Quaker Daisy Douglas Barr: Imperial Empress of the Women’s KKK
by Susan Weisfeld
White supremacy, xenophobia, intimidating school officials, lies about political candidates…Those sound like a description of what goes on today, but American society in the early 1900’s had all of those as well. Fear of “the other” increased as immigrants poured into the country from Southern Europe. Catholics and Jews were suspected of wanting to take available jobs, as well as to control both the economy and school curriculum. Mormons, socialists, and labor unionists were considered threats to traditional American values. Blacks migrating to the north were feared on many levels. The pseudoscience of eugenics was accepted as basis for many xenophobic beliefs. Women throughout the country banded together demanding political rights, but also protection from alcoholic spouses and immoral practices which threatened domestic life.
Traditional Protestant religion was being displaced by evangelical formats, including a number of Quaker meetings within midwestern states. Uniquely to Quakers, women were readily accepted as ministers in these meetings.
A gifted Indiana Quaker minister, Daisy Douglas Barr, began to preach at evangelical revivals; this attracted many to join her current meeting in Muncie, especially women. She became a passionate advocate for temperance and set up a home for prostitutes. Her talents as a speaker resulted in her being solicited to speak throughout the state.
Soon Barr became the most famous woman evangelist in Indiana. A special tabernacle was built for her where hundreds came to listen, including the press. She used her popularity to help elect “dry” candidates who, when they won, allowed her to influence them while in office. The Indiana Republican Committee appointed her as its first female vice-chair.
During this time, inspired by the film “Birth of A Nation,” the Ku Klux Klan was revived by William Simmons. Its ideology for racial and religious purity, as well as appealing to those desperate for temperance, morality, and stable family life, made it popular among many middle class mostly small-town “respectable” Protestant Americans, including Quakers. Local KKK chapters sponsored community events, donated to Protestant charities and even built hospitals for Protestant patients. Intimidation practices were common but often overlooked by those anxious to belong.
Thanks to excellent marketing practices, many felt joining the Klan was patriotic. The efforts of a dynamic organizer, D.C. Stephenson, resulted in Indiana having the largest Klan membership in the country. Some weeks up to 2,000 people would join for a membership fee of $10. Protestant ministers were given free membership.

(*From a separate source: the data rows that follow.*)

Definition default_palette_uv_color_index_cdf : list (list (list Z)) :=
  [[AOM_CDF [29089];
    AOM_CDF [16384];
    AOM_CDF [8713];
    AOM_CDF [29257];
    AOM_CDF [31610]];
   [AOM_CDF [25257; 29145];
    AOM_CDF [12287; 27293];
    AOM_CDF [7033; 27960];
    AOM_CDF [20145; 25405];
    AOM_CDF [30608; 31639]];
   [AOM_CDF [24210; 27175; 29903];
    AOM_CDF [9888; 22386; 27214];
    AOM_CDF [5901; 26053; 29293];
    AOM_CDF [18318; 22152; 28333];
    AOM_CDF [30459; 31136; 31926]];
   [AOM_CDF [22980; 25479; 27781; 29986];
    AOM_CDF [8413; 21408; 24859; 28874];
    AOM_CDF [2257; 29449; 30594; 31598];
    AOM_CDF [19189; 21202; 25915; 28620];
    AOM_CDF [31844; 32044; 32281; 32518]];
   [AOM_CDF [22217; 24567; 26637; 28683; 30548];
    AOM_CDF [7307; 16406; 19636; 24632; 28424];
    AOM_CDF [4441; 25064; 26879; 28942; 30919];
    AOM_CDF [17210; 20528; 23319; 26750; 29582];
    AOM_CDF [30674; 30953; 31396; 31735; 32207]];
   [AOM_CDF [21239; 23168; 25044; 26962; 28705; 30506];
    AOM_CDF [6545; 15012; 18004; 21817; 25503; 28701];
    AOM_CDF [3448; 26295; 27437; 28704; 30126; 31442];
    AOM_CDF [15889; 18323; 21704; 24698; 26976; 29690];
    AOM_CDF [30988; 31204; 31479; 31734; 31983; 32325]];
   [AOM_CDF [21442; 23288; 24758; 26246; 27649; 28980; 30563];
    AOM_CDF [5863; 14933; 17552; 20668; 23683; 26411; 29273];
    AOM_CDF [3415; 25810; 26877; 27990; 29223; 30394; 31618];
    AOM_CDF [17965; 20084; 22232; 23974; 26274; 28402; 30390];
    AOM_CDF [31190; 31329; 31516; 31679; 31825; 32026; 32322]]].

Definition default_txfm_partition_cdf : list (list Z) :=
  [AOM_CDF [28581];
   AOM_CDF [23846];
   AOM_CDF [20847];
   AOM_CDF [24315];
   AOM_CDF [18196];
   AOM_CDF [12133];
   AOM_CDF [18791];
   AOM_CDF [10887];
   AOM_CDF [11005];
   AOM_CDF [27179];
   AOM_CDF [20004];
   AOM_CDF [11281];
   AOM_CDF [26549];
   AOM_CDF [19308];
   AOM_CDF [14224];
   AOM_CDF [28015];
   AOM_CDF [21546];
   AOM_CDF [14400];
   AOM_CDF [28165];
   AOM_CDF [22401];
   AOM_CDF [16088]].

Definition default_skip_txfm_cdfs : list (list Z) :=
  [AOM_CDF [31671];
   AOM_CDF [16515];
   AOM_CDF [4576]].

Definition default_skip_mode_cdfs : list (list Z) :=
  [AOM_CDF [32621];
   AOM_CDF [20708];
   AOM_CDF [8127]].

Definition default_compound_idx_cdfs : list (list Z) :=
  [AOM_CDF [18244];
   AOM_CDF [12865];
   AOM_CDF [7053];
   AOM_CDF [13259];
   AOM_CDF [9334];
   AOM_CDF [4644]].

Definition default_comp_group_idx_cdfs : list (list Z) :=
  [AOM_CDF [26607];
   AOM_CDF [22891];
   AOM_CDF [18840];
   AOM_CDF [24594];
   AOM_CDF [19934];
   AOM_CDF [22674]].

Definition default_intrabc_cdf : list Z :=
  AOM_CDF [30531].

Definition default_filter_intra_mode_cdf : list Z :=
  AOM_CDF [8949; 12776; 17211; 29558].

Definition default_filter_intra_cdfs : list (list Z) :=
  [AOM_CDF [4621];
   AOM_CDF [6743];
   AOM_CDF [5893];
   AOM_CDF [7866];
   AOM_CDF [12551];
   AOM_CDF [9394];
   AOM_CDF [12408];
   AOM_CDF [14301];
   AOM_CDF [12756];
   AOM_CDF [22343];
   AOM_CDF [16384];
   AOM_CDF [16384];
   AOM_CDF [16384];
   AOM_CDF [16384];
   AOM_CDF [16384];
   AOM_CDF [16384];
   AOM_CDF [12770];
   AOM_CDF [10368];
   AOM_CDF [20229];
   AOM_CDF [18101];
   AOM_CDF [16384];
   AOM_CDF [16384]].

Definition default_switchable_restore_cdf : list Z :=
  AOM_CDF [9413; 22581].

Definition default_wiener_restore_cdf : list Z :=
  AOM_CDF [11570].

Definition default_sgrproj_restore_cdf : list Z :=
  AOM_CDF [16855].

Definition default_delta_q_cdf : list Z :=
  AOM_CDF [28160; 32120; 32677].

Definition default_delta_lf_multi_cdf : list (list Z) :=
  [AOM_CDF [28160; 32120; 32677];
   AOM_CDF [28160; 32120; 32677];
   AOM_CDF [28160; 32120; 32677];
   AOM_CDF [28160; 32120; 32677]].

Definition default_delta_lf_cdf : list Z :=
  AOM_CDF [28160; 32120; 32677].

Definition default_segment_pred_cdf : list (list Z) :=
  [AOM_CDF [128 * 128];
   AOM_CDF [128 * 128];
   AOM_CDF [128 * 128]].

Definition default_spatial_pred_seg_tree_cdf : list (list Z) :=
  [AOM_CDF [5622; 7893; 16093; 18233; 27809; 28373; 32533];
   AOM_CDF [14274; 18230; 22557; 24935; 29980; 30851; 32344];
   AOM_CDF [27527; 28487; 28723; 28890; 32397; 32647; 32679]].

Definition default_tx_size_cdf : list (list (list Z)) :=
  [[AOM_CDF [19968];
    AOM_CDF [19968];
    AOM_CDF [24320]];
   [AOM_CDF [12272; 30172];
    AOM_CDF [12272; 30172];
    AOM_CDF [18677; 30848]];
   [AOM_CDF [12986; 15180];
    AOM_CDF [12986; 15180];
    AOM_CDF [24302; 25602]];
   [AOM_CDF [5782; 11475];
    AOM_CDF [5782; 11475];
    AOM_CDF [16803; 22759]]].

(** ** The frame context *)

Record FRAME_CONTEXT := {
  fc_palette_y_size_cdf : list (list Z);
  fc_palette_uv_size_cdf : list (list Z);
  fc_palette_y_color_index_cdf : list (list (list Z));
  fc_palette_uv_color_index_cdf : list (list (list Z));
  fc_kf_y_cdf : list (list (list Z));
  fc_angle_delta_cdf : list (list Z);
  fc_comp_inter_cdf : list (list Z);
  fc_comp_ref_type_cdf : list (list Z);
  fc_uni_comp_ref_cdf : list (list (list Z));
  fc_palette_y_mode_cdf : list (list (list Z));
  fc_palette_uv_mode_cdf : list (list Z);
  fc_comp_ref_cdf : list (list (list Z));
  fc_comp_bwdref_cdf : list (list (list Z));
  fc_single_ref_cdf : list (list (list Z));
  fc_txfm_partition_cdf : list (list Z);
  fc_compound_index_cdf : list (list Z);
  fc_comp_group_idx_cdf : list (list Z);
  fc_newmv_cdf : list (list Z);
  fc_zeromv_cdf : list (list Z);
  fc_refmv_cdf : list (list Z);
  fc_drl_cdf : list (list Z);
  fc_motion_mode_cdf : list (list Z);
  fc_obmc_cdf : list (list Z);
  fc_inter_compound_mode_cdf : list (list Z);
  fc_compound_type_cdf : list (list Z);
  fc_wedge_idx_cdf : list (list Z);
  fc_interintra_cdf : list (list Z);
  fc_wedge_interintra_cdf : list (list Z);
  fc_interintra_mode_cdf : list (list Z);
  fc_seg_pred_cdf : list (list Z);
  fc_filter_intra_cdfs : list (list Z);
  fc_filter_intra_mode_cdf : list Z;
  fc_switchable_restore_cdf : list Z;
  fc_wiener_restore_cdf : list Z;
  fc_sgrproj_restore_cdf : list Z;
  fc_y_mode_cdf : list (list Z);
  fc_uv_mode_cdf : list (list (list Z));
  fc_switchable_interp_cdf : list (list Z);
  fc_partition_cdf : list (list Z);
  fc_intra_ext_tx_cdf : list (list (list (list Z)));
  fc_inter_ext_tx_cdf : list (list (list Z));
  fc_skip_mode_cdfs : list (list Z);
  fc_skip_txfm_cdfs : list (list Z);
  fc_intra_inter_cdf : list (list Z);
  fc_seg_spatial_pred_seg_cdf : list (list Z);
  fc_tx_size_cdf : list (list (list Z));
  fc_delta_q_cdf : list Z;
  fc_delta_lf_cdf : list Z;
  fc_delta_lf_multi_cdf : list (list Z);
  fc_cfl_sign_cdf : list Z;
  fc_cfl_alpha_cdf : list (list Z);
  fc_intrabc_cdf : list Z }.

(** [av1_copy] of every table. *)
Definition av1_init_mode_probs : FRAME_CONTEXT :=
  {| fc_palette_y_size_cdf := default_palette_y_size_cdf;
     fc_palette_uv_size_cdf := default_palette_uv_size_cdf;
     fc_palette_y_color_index_cdf := default_palette_y_color_index_cdf;
     fc_palette_uv_color_index_cdf := default_palette_uv_color_index_cdf;
     fc_kf_y_cdf := default_kf_y_mode_cdf;
     fc_angle_delta_cdf := default_angle_delta_cdf;
     fc_comp_inter_cdf := default_comp_inter_cdf;
     fc_comp_ref_type_cdf := default_comp_ref_type_cdf;
     fc_uni_comp_ref_cdf := default_uni_comp_ref_cdf;
     fc_palette_y_mode_cdf := default_palette_y_mode_cdf;
     fc_palette_uv_mode_cdf := default_palette_uv_mode_cdf;
     fc_comp_ref_cdf := default_comp_ref_cdf;
     fc_comp_bwdref_cdf := default_comp_bwdref_cdf;
     fc_single_ref_cdf := default_single_ref_cdf;
     fc_txfm_partition_cdf := default_txfm_partition_cdf;
     fc_compound_index_cdf := default_compound_idx_cdfs;
     fc_comp_group_idx_cdf := default_comp_group_idx_cdfs;
     fc_newmv_cdf := default_newmv_cdf;
     fc_zeromv_cdf := default_zeromv_cdf;
     fc_refmv_cdf := default_refmv_cdf;
     fc_drl_cdf := default_drl_cdf;
     fc_motion_mode_cdf := default_motion_mode_cdf;
     fc_obmc_cdf := default_obmc_cdf;
     fc_inter_compound_mode_cdf := default_inter_compound_mode_cdf;
     fc_compound_type_cdf := default_compound_type_cdf;
     fc_wedge_idx_cdf := default_wedge_idx_cdf;
     fc_interintra_cdf := default_interintra_cdf;
     fc_wedge_interintra_cdf := default_wedge_interintra_cdf;
     fc_interintra_mode_cdf := default_interintra_mode_cdf;
     fc_seg_pred_cdf := default_segment_pred_cdf;
     fc_filter_intra_cdfs := default_filter_intra_cdfs;
     fc_filter_intra_mode_cdf := default_filter_intra_mode_cdf;
     fc_switchable_restore_cdf := default_switchable_restore_cdf;
     fc_wiener_restore_cdf := default_wiener_restore_cdf;
     fc_sgrproj_restore_cdf := default_sgrproj_restore_cdf;
     fc_y_mode_cdf := default_if_y_mode_cdf;
     fc_uv_mode_cdf := default_uv_mode_cdf;
     fc_switchable_interp_cdf := default_switchable_interp_cdf;
     fc_partition_cdf := default_partition_cdf;
     fc_intra_ext_tx_cdf := default_intra_ext_tx_cdf;
     fc_inter_ext_tx_cdf := default_inter_ext_tx_cdf;
     fc_skip_mode_cdfs := default_skip_mode_cdfs;
     fc_skip_txfm_cdfs := default_skip_txfm_cdfs;
     fc_intra_inter_cdf := default_intra_inter_cdf;
     fc_seg_spatial_pred_seg_cdf := default_spatial_pred_seg_tree_cdf;
     fc_tx_size_cdf := default_tx_size_cdf;
     fc_delta_q_cdf := default_delta_q_cdf;
     fc_delta_lf_cdf := default_delta_lf_cdf;
     fc_delta_lf_multi_cdf := default_delta_lf_multi_cdf;
     fc_cfl_sign_cdf := default_cfl_sign_cdf;
     fc_cfl_alpha_cdf := default_cfl_alpha_cdf;
     fc_intrabc_cdf := default_intrabc_cdf |}.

Although the Klan was limited to men, D. C. Stephenson, then Indiana KKK Grand Dragon, asked Daisy Barr to organize a women’s auxiliary, called Queens of the Golden Mask, which she did and served as its “Imperial Empress” while still serving as pastor of her Quaker meeting. She preached widely throughout the state, attracting women who were related in some way to current Klan members.
As women began to exercise their political power, women who had no Klan familial affiliation wanted to join. Barr’s current organization became the Women of the KKK, with her as leader in Indiana. The WKKK copied the regalia and political stances of the KKK, but uniquely used their newly acquired political power to call for supremacy of white native-born Protestant “Americans” to protect women and children, what they called “pure womanhood.”
There was much opposition to the Klan nationwide and a notable opponent in Indiana was the editor of the Muncie Post-Democrat who called Barr “Little Eva” and “She-Klucker.”
New WKKK recruits paid a portion of their membership to Daisy, as well as purchasing robes and hoods from her. This money should have gone to the Klan, but after years of doing this, it was discovered that Daisy was keeping a significant portion. This was her downfall and she was forced to resign from the Klan.
When her active affiliation with the Klan became known, she also had to resign from her Republican political post. She was not sanctioned by her Quaker meeting, but her preaching ceased outside the meeting.
Quakers in Indiana interviewed in the late 20th century recall seeing Klan sheets hung in their relatives’ homes when visiting. Older Quakers and others who had been Klan members insisted that their membership had more to do with social life and reinforcing morality, rather than hate and prejudice. The combination of empowered feminism and xenophobia can easily be repeated. As an historian of that era, William Pinar, stated: “...those of us committed to a more just and egalitarian society [must] acknowledge the apparent ease with which racism and bigotry appealed and still appeal to mainstream American citizens.”